Consul and jeweler of the Mediterranean

The Public Library “Stevan Samardžić” from Pljevlja started this year’s publishing production with a book about the poetic works of Boris Jovanović Kastel The Public Library “Stevan Samardžić” from Pljevlja started this year’s publishing production with a book of essays and essays “Consul and Jeweler of the Mediterranean”, about poetic works Boris Jovanovic Kastel published during the previous decade in Montenegro, on the ex-Yu scene and in Europe.

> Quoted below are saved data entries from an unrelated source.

(* ===== verification/Sha1.v ===== *)
(** crypto/sha1.cpp: [Transform] as the list of its lines, and the class CSHA1. *)

From S2P Require Import Prelude MdHash.

Module Sha1Code.

(** [w_i = ReadBE32(chunk + off)], [w_i = left(w_i ^ w_j ^ w_k ^ w_l)] and the
    same without the assignment *)
Inductive vexp := V_read (i off : nat) | V_set (i j k l : nat) | V_use (i j k l : nat).

(** The functions [f1], [f2] and [f3] *)
Inductive fname := F1 | F2 | F3.

Record line1 := Line1 { regs1 : list nat; fn1 : fname; fargs1 : list nat; k_1 : Z; vx : vexp }.

Definition f1 (b c d : Z) : Z := Z.lxor d (Z.land b (Z.lxor c d)).
Definition f2 (b c d : Z) : Z := Z.lxor (Z.lxor b c) d.
Definition f3 (b c d : Z) : Z := Z.lor (Z.land b c) (Z.land d (Z.lor b c)).
Definition apply_f (f : fname) : Z -> Z -> Z -> Z := match f with F1 => f1 | F2 => f2 | F3 => f3 end.

Definition left (x : Z) : Z := Z.lor (u32 (Z.shiftl x 1)) (Z.shiftr x 31).

Definition IV : list Z := [0x67452301; 0xEFCDAB89; 0x98BADCFE; 0x10325476; 0xC3D2E1F0].

Definition k1 : Z := 0x5A827999.
Definition k2 : Z := 0x6ED9EBA1.
Definition k3 : Z := 0x8F1BBCDC.
Definition k4 : Z := 0xCA62C1D6.

(** [Round(a, b, c, d, e, f, k, w)] on the registers [r]; [b] and [e] are references. *)
Definition Round (r : list nat) (f k w : Z) (s : list Z) : list Z :=
  let a := s !!! (r !!! 0%nat) in
  let b := s !!! (r !!! 1%nat) in
  let e := s !!! (r !!! 4%nat) in
  let s := <[r !!! 4%nat := u32 (e + (Z.lor (u32 (Z.shiftl a 5)) (Z.shiftr a 27) + f + k + w))]> s in
  <[r !!! 1%nat := Z.lor (u32 (Z.shiftl b 30)) (Z.shiftr b 2)]> s.

(** The registers *)
#[local] Abbreviation a := 0%nat.
#[local] Abbreviation b := 1%nat.
#[local] Abbreviation c := 2%nat.
#[local] Abbreviation d := 3%nat.
#[local] Abbreviation e := 4%nat.

Definition lines : list line1 := [
  Line1 [a; b; c; d; e] F1 [b; c; d] k1 (V_read 0 0);
  Line1 [e; a; b; c; d] F1 [a; b; c] k1 (V_read 1 4);
  Line1 [d; e; a; b; c] F1 [e; a; b] k1 (V_read 2 8);
  Line1 [c; d; e; a; b] F1 [d; e; a] k1 (V_read 3 12);
  Line1 [b; c; d; e; a] F1 [c; d; e] k1 (V_read 4 16);
  Line1 [a; b; c; d; e] F1 [b; c; d] k1 (V_read 5 20);
  Line1 [e; a; b; c; d] F1 [a; b; c] k1 (V_read 6 24);
  Line1 [d; e; a; b; c] F1 [e; a; b] k1 (V_read 7 28);
  Line1 [c; d; e; a; b] F1 [d; e; a] k1 (V_read 8 32);
  Line1 [b; c; d; e; a] F1 [c; d; e] k1 (V_read 9 36);
  Line1 [a; b; c; d; e] F1 [b; c; d] k1 (V_read 10 40);
  Line1 [e; a; b; c; d] F1 [a; b; c] k1 (V_read 11 44);
  Line1 [d; e; a; b; c] F1 [e; a; b] k1 (V_read 12 48);
  Line1 [c; d; e; a; b] F1 [d; e; a] k1 (V_read 13 52);
  Line1 [b; c; d; e; a] F1 [c; d; e] k1 (V_read 14 56);
  Line1 [a; b; c; d; e] F1 [b; c; d] k1 (V_read 15 60);
  Line1 [e; a; b; c; d] F1 [a; b; c] k1 (V_set 0 13 8 2);
  Line1 [d; e; a; b; c] F1 [e; a; b] k1 (V_set 1 14 9 3);
  Line1 [c; d; e; a; b] F1 [d; e; a] k1 (V_set 2 15 10 4);
  Line1 [b; c; d; e; a] F1 [c; d; e] k1 (V_set 3 0 11 5);
  Line1 [a; b; c; d; e] F2 [b; c; d] k2 (V_set 4 1 12 6);
  Line1 [e; a; b; c; d] F2 [a; b; c] k2 (V_set 5 2 13 7);
  Line1 [d; e; a; b; c] F2 [e; a; b] k2 (V_set 6 3 14 8);
  Line1 [c; d; e; a; b] F2 [d; e; a] k2 (V_set 7 4 15 9);
  Line1 [b; c; d; e; a] F2 [c; d; e] k2 (V_set 8 5 0 10);
  Line1 [a; b; c; d; e] F2 [b; c; d] k2 (V_set 9 6 1 11);
  Line1 [e; a; b; c; d] F2 [a; b; c] k2 (V_set 10 7 2 12);
  Line1 [d; e; a; b; c] F2 [e; a; b] k2 (V_set 11 8 3 13);
  Line1 [c; d; e; a; b] F2 [d; e; a] k2 (V_set 12 9 4 14);
  Line1 [b; c; d; e; a] F2 [c; d; e] k2 (V_set 13 10 5 15);
  Line1 [a; b; c; d; e] F2 [b; c; d] k2 (V_set 14 11 6 0);
  Line1 [e; a; b; c; d] F2 [a; b; c] k2 (V_set 15 12 7 1);
  Line1 [d; e; a; b; c] F2 [e; a; b] k2 (V_set 0 13 8 2);
  Line1 [c; d; e; a; b] F2 [d; e; a] k2 (V_set 1 14 9 3);
  Line1 [b; c; d; e; a] F2 [c; d; e] k2 (V_set 2 15 10 4);
  Line1 [a; b; c; d; e] F2 [b; c; d] k2 (V_set 3 0 11 5);
  Line1 [e; a; b; c; d] F2 [a; b; c] k2 (V_set 4 1 12 6);
  Line1 [d; e; a; b; c] F2 [e; a; b] k2 (V_set 5 2 13 7);
  Line1 [c; d; e; a; b] F2 [d; e; a] k2 (V_set 6 3 14 8);
  Line1 [b; c; d; e; a] F2 [c; d; e] k2 (V_set 7 4 15 9);
  Line1 [a; b; c; d; e] F3 [b; c; d] k3 (V_set 8 5 0 10);
  Line1 [e; a; b; c; d] F3 [a; b; c] k3 (V_set 9 6 1 11);
  Line1 [d; e; a; b; c] F3 [e; a; b] k3 (V_set 10 7 2 12);
  Line1 [c; d; e; a; b] F3 [d; e; a] k3 (V_set 11 8 3 13);
  Line1 [b; c; d; e; a] F3 [c; d; e] k3 (V_set 12 9 4 14);
  Line1 [a; b; c; d; e] F3 [b; c; d] k3 (V_set 13 10 5 15);
  Line1 [e; a; b; c; d] F3 [a; b; c] k3 (V_set 14 11 6 0);
  Line1 [d; e; a; b; c] F3 [e; a; b] k3 (V_set 15 12 7 1);
  Line1 [c; d; e; a; b] F3 [d; e; a] k3 (V_set 0 13 8 2);
  Line1 [b; c; d; e; a] F3 [c; d; e] k3 (V_set 1 14 9 3);
  Line1 [a; b; c; d; e] F3 [b; c; d] k3 (V_set 2 15 10 4);
  Line1 [e; a; b; c; d] F3 [a; b; c] k3 (V_set 3 0 11 5);
  Line1 [d; e; a; b; c] F3 [e; a; b] k3 (V_set 4 1 12 6);
  Line1 [c; d; e; a; b] F3 [d; e; a] k3 (V_set 5 2 13 7);
  Line1 [b; c; d; e; a] F3 [c; d; e] k3 (V_set 6 3 14 8);
  Line1 [a; b; c; d; e] F3 [b; c; d] k3 (V_set 7 4 15 9);
  Line1 [e; a; b; c; d] F3 [a; b; c] k3 (V_set 8 5 0 10);
  Line1 [d; e; a; b; c] F3 [e; a; b] k3 (V_set 9 6 1 11);
  Line1 [c; d; e; a; b] F3 [d; e; a] k3 (V_set 10 7 2 12);
  Line1 [b; c; d; e; a] F3 [c; d; e] k3 (V_set 11 8 3 13);
  Line1 [a; b; c; d; e] F2 [b; c; d] k4 (V_set 12 9 4 14);
  Line1 [e; a; b; c; d] F2 [a; b; c] k4 (V_set 13 10 5 15);
  Line1 [d; e; a; b; c] F2 [e; a; b] k4 (V_set 14 11 6 0);
  Line1 [c; d; e; a; b] F2 [d; e; a] k4 (V_set 15 12 7 1);
  Line1 [b; c; d; e; a] F2 [c; d; e] k4 (V_set 0 13 8 2);
  Line1 [a; b; c; d; e] F2 [b; c; d] k4 (V_set 1 14 9 3);
  Line1 [e; a; b; c; d] F2 [a; b; c] k4 (V_set 2 15 10 4);
  Line1 [d; e; a; b; c] F2 [e; a; b] k4 (V_set 3 0 11 5);
  Line1 [c; d; e; a; b] F2 [d; e; a] k4 (V_set 4 1 12 6);
  Line1 [b; c; d; e; a] F2 [c; d; e] k4 (V_set 5 2 13 7);
  Line1 [a; b; c; d; e] F2 [b; c; d] k4 (V_set 6 3 14 8);
  Line1 [e; a; b; c; d] F2 [a; b; c] k4 (V_set 7 4 15 9);
  Line1 [d; e; a; b; c] F2 [e; a; b] k4 (V_set 8 5 0 10);
  Line1 [c; d; e; a; b] F2 [d; e; a] k4 (V_set 9 6 1 11);
  Line1 [b; c; d; e; a] F2 [c; d; e] k4 (V_set 10 7 2 12);
  Line1 [a; b; c; d; e] F2 [b; c; d] k4 (V_set 11 8 3 13);
  Line1 [e; a; b; c; d] F2 [a; b; c] k4 (V_set 12 9 4 14);
  Line1 [d; e; a; b; c] F2 [e; a; b] k4 (V_use 13 10 5 15);
  Line1 [c; d; e; a; b] F2 [d; e; a] k4 (V_use 14 11 6 0);
  Line1 [b; c; d; e; a] F2 [c; d; e] k4 (V_use 15 12 7 1)
].

Definition exec_line (chunk : list Z) (st : list Z * list Z) (l : line1) : list Z * list Z :=
  let '(s, w) := st in
  let f := apply_f l.(fn1) (s !!! (l.(fargs1) !!! 0%nat)) (s !!! (l.(fargs1) !!! 1%nat)) (s !!! (l.(fargs1) !!! 2%nat)) in
  let mix i j k l := left (Z.lxor (Z.lxor (Z.lxor (w !!! i) (w !!! j)) (w !!! k)) (w !!! l)) in
  let '(x, w) :=
    match l.(vx) with
    | V_read i off => let x := be_word (read_at off 4 chunk) in (x, <[i := x]> w)
    | V_set i j k l => let x := mix i j k l in (x, <[i := x]> w)
    | V_use i j k l => (mix i j k l, w)
    end in
  (Round l.(regs1) f l.(k_1) x s, w).

Definition Transform (s chunk : list Z) : list Z :=
  let '(r, _) := fold_left (exec_line chunk) lines (s, replicate 16 0) in
  map (fun i => u32 (s !!! i + r !!! i)) (seq 0 5).

End Sha1Code.

Definition CSHA1 : MdFun := {|
  md_block := 64; pad_base := 119; Initialize := Sha1Code.IV; Transform := Sha1Code.Transform;
  sizedesc bytes := be_bytes 8 (u64 (Z.shiftl bytes 3));
  md_digest s := concat (map (fun i => be_bytes 4 (s !!! i)) (seq 0 5))
|}.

“The image of their reception in Montenegrin and South Slavic literary criticism and essays is a mosaic of numerous and diverse analyzes, studies and interpretations whose common denominator is the Mediterranean as a being, identity and destiny, the inner sea to which the poet dedicated a literary opus of thirty books of poetry and essays. At the same time, the book represents a deep poetic and critical-essayistic immersion in Kastel’s poetic work published in the previous decade by 37 authors from Montenegro and the region, thus becoming the younger thematic sister of the book ‘Mediterranean Lord’ “. signs Gina Bajcetadirector of the library. In the conversation, Castel states that since the first book published in 1994, his friendship and devotion to the Mediterranean, its and the inner sea and enlightenment have lasted. “It simply came to our notice then. And it will be tomorrow. The authors and, why not say, the participants in this poetry knew this, and how. I am extremely happy and proud that 37 selected poets, essayists and literary theorists have sailed and are sailing with me on the brigantine ‘Mediterranean’. The crew, therefore, lived and recorded all my horizons, insomnia, doubts, lightning and whistling, sextants and portals, Scylla and Charybdis, raising and lowering anchors from the Pillars of Hercules to Asia Minor, from olive groves in the north to palm trees in the south, endless cruises and a reflection in the indigo of the Mediterranean, that eternal sea to itself and eternal, ”wrote Castel. He thanked his interlocutors and “erudites from the deck”, as well as the library directors who “became a kind of chicken of this poetic ship”, and recommended readers to “prepare home furniture for building sailboats and shirts for sewing sails”.